Provided entries:
•••••
(** ** What has been seen *)

Section Seen.
Context `{HX : XXHash} `{HR : Radix} `{!XXHashLaws} `{!RadixLaws}.
Context {W C M : Type} `{HW : Waler W} `{HC : Clocker C} `{HM : Mesh.Mesher M}.
Variables (syn : Syncer W C M) (cfg : PullConfig) (ps : gmap Z Z) (pb : gmap Z (list Z)) (p : nat).
Variables (g0 : ShardedMap) (m0 : gmap Key Value) (resp : string -> bool) (τ0 : nat).
Hypothesis R0 : represents g0 m0.
Hypothesis Hresp : forall k, isRequesterResponsible syn k (RequesterID cfg) = Some (resp k).
Implicit Types (ord : list (nat * mop)) (k : Key) (id : Z).

Abbreviation hist := (MapConc.hist m0).
Abbreviation shard_of k := (Z.of_nat (shardIndex (HashFunc k))).

(** At some moment since the pull began. *)
Definition seen_at ord (P : gmap Key Value -> Prop) : Prop := MapConc.during m0 ord τ0 (length ord) P.

(** A shard that no write has changed since. *)
Definition quiet ord id : Prop :=
  forall t k, τ0 <= t <= length ord -> shard_of k = id -> hist ord t !! k = hist ord τ0 !! k.

(** Whether the request differs from [g] at the sub-bucket of [k], roots apart. *)
Definition shardDiffers (g : ShardedMap) k : bool :=
  let sh := getShardByHash g (HashFunc k) in
  negb (bool_decide (Shards cfg !! shard_of k = Some (shardHash sh))) &&
  match Buckets cfg !! shard_of k with
  | None => true
  | Some r => negb (length r =? Z.to_nat SubBucketCount) || negb (bool_decide (r !! subIndex (HashFunc k) = subHashes sh !! subIndex (HashFunc k)))
  end.

Lemma differs_shard g k : differs cfg g k = negb (Root cfg =? RootDigest g)%Z && shardDiffers g k.
Proof. unfold differs, shardDiffers. by rewrite <- andb_assoc. Qed.

(** The digests of a shard that was quiet are those of every map with the contents of the start. *)
Lemma quiet_digests ord kd j d g :
  quiet ord (Z.of_nat j) -> seen_at ord (fun m => forall g, represents g m -> MapConc.readDigests kd <$> shards g !! j = Some d) ->
  represents g (hist ord τ0) -> MapConc.readDigests kd <$> shards g !! j = Some d.
Proof.
  intros Hq (t & Ht & Hd) Hg. destruct (MapConc.hist_rep g0 m0 R0 ord t) as [g' Hg']. specialize (Hd g' Hg').
  destruct (shards g' !! j) as [x'|] eqn:Ex'; [|done].
  destruct (lookup_lt_is_Some_2 (shards g) j) as [x Hx].
  { rewrite (sm_len g (proj1 Hg)), <- (sm_len g' (proj1 Hg')). by eapply lookup_lt_Some. }
  rewrite Hx. destruct (shard_digests_local g g' _ _ j x x' Hg Hg') as [E1 E2]; [|done..|].
  - intros k Hk. unfold hashes. rewrite !lookup_fmap. f_equal. symmetry. apply Hq; [done|lia].
  - rewrite <- Hd. cbn. f_equal. destruct kd; cbn; by rewrite ?E1.
Qed.

(** What the local maps of the loop hold. *)
Definition shards_known ord (ls : gmap Z Z) : Prop :=
  forall id, if decide (0 <= id < ShardCount)%Z then exists h, ls !! id = Some h /\
    seen_at ord (fun m => forall g, represents g m -> MapConc.readDigests MapConc.PerShard <$> shards g !! Z.to_nat id = Some [h])
  else ls !! id = None.
Definition buckets_known ord (lb : gmap Z (list Z)) : Prop :=
  forall id, (0 <= id < ShardCount)%Z -> exists d, lb !! id = Some d /\ length d = Z.to_nat SubBucketCount /\
    seen_at ord (fun m => forall g, represents g m -> MapConc.readDigests MapConc.PerBucket <$> shards g !! Z.to_nat id = Some d).

(** The records collected from the shards [done]. *)
Record pulled ord (done : list Z) (l : list (Key * Value)) : Prop := {
  pl_nodup : NoDup l.*1;
  pl_sound : forall k v, (k, v) ∈ l -> shard_of k ∈ done /\ resp k = true /\ seen_at ord (fun m => m !! k = Some v);
  pl_quiet : forall k v g, shard_of k ∈ done -> quiet ord (shard_of k) -> represents g (hist ord τ0) ->
    (k, v) ∈ l <-> hist ord τ0 !! k = Some v /\ shardDiffers g k = true /\ resp k = true
}.

(** All of it stays true as writes take effect. *)
Lemma seen_grow ord ext P : seen_at ord P -> seen_at (ord ++ ext) P.
Proof.
  intros (t & Ht & HP). exists t. rewrite length_app. split; [lia|]. by rewrite MapConc.hist_app by lia.
Qed.

Lemma quiet_shrink ord ext id : τ0 <= length ord -> quiet (ord ++ ext) id -> quiet ord id.
Proof.
  intros Hl Hq t k Ht Hk. specialize (Hq t k). rewrite length_app, !MapConc.hist_app in Hq by lia. apply Hq; [lia|done].
Qed.

Lemma shards_known_grow ord ext ls : shards_known ord ls -> shards_known (ord ++ ext) ls.
Proof. intros Hk id. specialize (Hk id). case_decide; [|done]. destruct Hk as (h & Hh & Hs). exists h. split; [done|by apply seen_grow]. Qed.

Lemma buckets_known_grow ord ext lb : buckets_known ord lb -> buckets_known (ord ++ ext) lb.
Proof. intros Hk id Hid. destruct (Hk id Hid) as (d & Hd & Hl & Hs). exists d. do 2 (split; [done|]). by apply seen_grow. Qed.

Lemma pulled_grow ord ext done l : τ0 <= length ord -> pulled ord done l -> pulled (ord ++ ext) done l.
Proof.
  intros Hl [Hn Hs Hq]. split; [done| |].
  - intros k v Hk. destruct (Hs k v Hk) as (H1 & H2 & H3). do 2 (split; [done|]). by apply seen_grow.
  - intros k v g Hk Hquiet Hg. rewrite MapConc.hist_app in Hg |- * by done. apply Hq; [done| |done]. by eapply quiet_shrink.
Qed.

(** ** A round of the loop *)

(** In a quiet shard the round decides by the digests of the start. *)
Lemma known_digests ord ls lb id g :
  (0 <= id < ShardCount)%Z -> shards_known ord ls -> buckets_known ord lb -> quiet ord id -> represents g (hist ord τ0) ->
  exists sh, shards g !! Z.to_nat id = Some sh /\ ls !! id = Some (shardHash sh) /\ lb !! id = Some (subHashes sh) /\
    forall k, shard_of k = id -> getShardByHash g (HashFunc k) = sh.
Proof.
  intros Hid Hls Hlb Hq Hg. specialize (Hls id). rewrite decide_True in Hls by done. destruct Hls as (h & -> & Hh).
  destruct (Hlb id Hid) as (d & -> & _ & Hd). assert (id = Z.of_nat (Z.to_nat id)) as Eid by lia. rewrite Eid in Hq.
  apply (quiet_digests _ _ _ _ g Hq) in Hh, Hd; [|done..]. destruct (shards g !! Z.to_nat id) as [sh|] eqn:Esh; [|done].
  exists sh. cbn in Hh, Hd. split; [done|]. split; [congruence|]. split; [congruence|].
  intros k Hk. rewrite <- Hk, Nat2Z.id in Esh. by apply list_lookup_total_correct.
Qed.

Lemma roundMask_some ord ls lb id :
  (0 <= id < ShardCount)%Z -> shards_known ord ls -> buckets_known ord lb -> roundMask cfg ls lb id <> Some None.
Proof.
  intros Hid Hls Hlb. unfold roundMask. specialize (Hls id). rewrite decide_True in Hls by done. destruct Hls as (h & -> & _).
  case_bool_decide; [done|]. destruct (Hlb id Hid) as (d & -> & Hl & _).
  destruct (calculateMismatchMask_spec (Buckets cfg !! id) d Hl) as (mask & Hm & _). cbn. rewrite Hm. by destruct (0 <? mask)%Z.
Qed.

(** The mask of a quiet shard selects the sub-buckets that differ. *)
Lemma roundMask_quiet ord ls lb id k g :
  (0 <= id < ShardCount)%Z -> shards_known ord ls -> buckets_known ord lb -> quiet ord id -> represents g (hist ord τ0) ->
  shard_of k = id ->
  shardDiffers g k = match roundMask cfg ls lb id with Some (Some mask) => Z.testbit mask (Z.of_nat (subIndex (HashFunc k))) | _ => false end.
Proof.
  intros Hid Hls Hlb Hq Hg Hk. destruct (known_digests ord ls lb id g Hid Hls Hlb Hq Hg) as (sh & Hsh & El & Eb & Hget).
  unfold roundMask, shardDiffers. rewrite (Hget k Hk), Hk, El, Eb. case_bool_decide as Hs; [done|]. cbn [negb andb default].
  destruct (calculateMismatchMask_spec (Buckets cfg !! id) (subHashes sh) (subHashes_length _ _ _ (proj1 Hg) Hsh)) as (mask & Hm & Hm0 & Hb).
  cbn. rewrite Hm. specialize (Hb _ (subIndex_lt (HashFunc k))). destruct (Z.ltb_spec 0 mask); [by rewrite Hb|].
  assert (mask = 0%Z) as -> by lia. rewrite Z.testbit_0_l in Hb. done.
Qed.

(** A shard that is skipped adds nothing... *)
Lemma pulled_skip ord ls lb id done l :
  (0 <= id < ShardCount)%Z -> shards_known ord ls -> buckets_known ord lb -> roundMask cfg ls lb id = None -> id ∉ done ->
  pulled ord done l -> pulled ord (id :: done) l.
Proof.
  intros Hid Hls Hlb Hm Hn [Hnd Hs Hq]. split; [done| |].
  - intros k v Hk. destruct (Hs k v Hk) as (H1 & H2). split; [by right|done].
  - intros k v g [Hk|Hk]%elem_of_cons Hquiet Hg; [|by apply Hq]. rewrite Hk in Hquiet.
    rewrite (roundMask_quiet ord ls lb id k g) by done. rewrite Hm. split; [|by intros (_ & ? & _)].
    intros (Hin & _)%Hs. rewrite Hk in Hin. done.
Qed.

(** ... and one that is collected adds what [RangeShard] reported. *)
Lemma pulled_add ord ls lb id mask done l out :
  (0 <= id < ShardCount)%Z -> shards_known ord ls -> buckets_known ord lb -> roundMask cfg ls lb id = Some (Some mask) -> id ∉ done ->
  NoDup out.*1 -> seen_at ord (MapConc.selected id mask out) ->
  pulled ord done l -> pulled ord (id :: done) (l ++ filter (fun kv => resp kv.1 = true) out).
Proof.
  intros Hid Hls Hlb Hm Hn Hno (t & Ht & Hsel) [Hnd Hs Hq].
  assert (forall k v, (k, v) ∈ filter (fun kv => resp kv.1 = true) out <-> resp k = true /\ shard_of k = id /\
    Z.testbit mask (Z.of_nat (subIndex (HashFunc k))) = true /\ hist ord t !! k = Some v) as Hin.
  { intros k v. by rewrite list_elem_of_filter, (Hsel k v). }
  split.
  - rewrite fmap_app. apply NoDup_app. split; [done|]. split; [|eapply sublist_NoDup; [exact Hno|apply fmap_sublist, sublist_filter]].
    intros k ([k1 v1] & -> & H1)%list_elem_of_fmap ([k2 v2] & E & H2)%list_elem_of_fmap. cbn in E. subst k2.
    apply Hs in H1 as [H1 _]. apply Hin in H2 as (_ & H2 & _). cbn in H1. by rewrite H2 in H1.
  - intros k v [Hk|Hk]%elem_of_app.
    + destruct (Hs k v Hk) as (H1 & H2). split; [by right|done].
    + apply Hin in Hk as (H1 & H2 & _ & H3). split; [rewrite H2; by left|]. split; [done|]. by exists t.
  - intros k v g Hk Hquiet Hg. rewrite elem_of_app, Hin. destruct (decide (shard_of k = id)) as [Hki|Hki].
    + rewrite Hki in Hquiet. rewrite (roundMask_quiet ord ls lb id k g), Hm by done. rewrite (Hquiet t k) by done.
      split; [|tauto]. intros [Hl|?]; [|tauto]. apply Hs in Hl as [Hl _]. by rewrite Hki in Hl.
    + apply elem_of_cons in Hk as [?|Hk]; [done|]. rewrite <- (Hq k v g) by done. tauto.
Qed.

(** ** The maps that are filled *)

Hypothesis Hpools : pools_ok ps pb.

Lemma digests_seen kd ord t0 t1 out j d :
  MapConc.digests_ok m0 kd ord t0 t1 out -> τ0 <= t0 -> t1 <= length ord -> out !! j = Some d ->
  seen_at ord (fun m => forall g, represents g m -> MapConc.readDigests kd <$> shards g !! j = Some d).
Proof. intros Hd H1 H2 (t & Ht & HP)%Hd. exists t. split; [lia|done]. Qed.

Lemma fillShards_known ord t0 t1 out :
  MapConc.digests_ok m0 MapConc.PerShard ord t0 t1 out -> length out = Z.to_nat ShardCount -> τ0 <= t0 -> t1 <= length ord ->
  shards_known ord (fillShards ps out).
Proof.
  intros Hd Hlen H1 H2 id. unfold fillShards. case_decide as Hid.
  - destruct (lookup_lt_is_Some_2 out (Z.to_nat id)) as [d Ed]; [lia|]. exists (default 0%Z (head d)). split.
    + apply lookup_union_Some_l. rewrite <- (Z2Nat.id id) at 1 by lia. by rewrite (lookup_indexed (fun _ d => default 0%Z (head d))), Ed.
    + destruct (digests_seen _ _ _ _ _ _ _ Hd H1 H2 Ed) as (t & Ht & HP). exists t. split; [done|]. intros g Hg. specialize (HP g Hg).
      destruct (shards g !! Z.to_nat id); [|done]. cbn in *. by injection HP as <-.
  - apply lookup_union_None. split; [|by destruct (ps !! id) eqn:E; [apply Hpools in E|]].
    apply not_elem_of_list_to_map_1. intros ([z y] & -> & [j Hj]%list_elem_of_lookup)%list_elem_of_fmap.
    rewrite list_lookup_imap in Hj. destruct (out !! j) eqn:Ej; simplify_eq/=. apply lookup_lt_Some in Ej. lia.
Qed.

Lemma fillBuckets_known ord t0 t1 out :
  MapConc.digests_ok m0 MapConc.PerBucket ord t0 t1 out -> length out = Z.to_nat ShardCount -> τ0 <= t0 -> t1 <= length ord ->
  buckets_known ord (fillBuckets pb out).
Proof.
  intros Hd Hlen H1 H2 id Hid. destruct (lookup_lt_is_Some_2 out (Z.to_nat id)) as [d Ed]; [lia|]. exists d. split; [|split].
  - apply lookup_union_Some_l. rewrite <- (Z2Nat.id id) at 1 by lia.
    rewrite (lookup_indexed (fun i d => fillFrom (default [] (pb !! Z.of_nat i)) d)), Ed. cbn. f_equal. unfold fillFrom.
    case_match eqn:El; [done|]. destruct (pb !! Z.of_nat (Z.to_nat id)) as [b|] eqn:Eb; [|done].
    apply Hpools in Eb as [_ Hb]. cbn in *. rewrite drop_ge by lia. apply app_nil_r.
  - destruct (Hd _ _ Ed) as (t & _ & HP). destruct (MapConc.hist_rep g0 m0 R0 ord t) as [g Hg]. specialize (HP g Hg).
    destruct (shards g !! Z.to_nat id) as [sh|] eqn:Esh; [|done]. injection HP as <-. cbn.
    by rewrite (subHashes_length _ _ _ (proj1 Hg) Esh).
  - by eapply digests_seen.
Qed.

(** The loop visits every shard. *)
Lemma known_order ord ls order : shards_known ord ls -> order ≡ₚ (map_to_list ls).*1 -> order ≡ₚ shardIDs.
Proof.
  intros Hls ->. apply NoDup_Permutation; [apply NoDup_fst_map_to_list|apply shardIDs_NoDup|].
  intros id. rewrite elem_of_shardIDs, list_elem_of_fmap. specialize (Hls id). split.
  - intros ([j x] & -> & Hx%elem_of_map_to_list). cbn in *. case_decide; [done|]. by rewrite Hls in Hx.
  - intros Hid. rewrite decide_True in Hls by done. destruct Hls as (h & Hh & _). exists (id, h). split; [done|]. by apply elem_of_map_to_list.
Qed.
•••••
Directions: Only lines containing the string "Variables" belong in the answer; find them in the data above and copy them.

Exercise answer:
Variables (syn : Syncer W C M) (cfg : PullConfig) (ps : gmap Z Z) (pb : gmap Z (list Z)) (p : nat).
Variables (g0 : ShardedMap) (m0 : gmap Key Value) (resp : string -> bool) (τ0 : nat).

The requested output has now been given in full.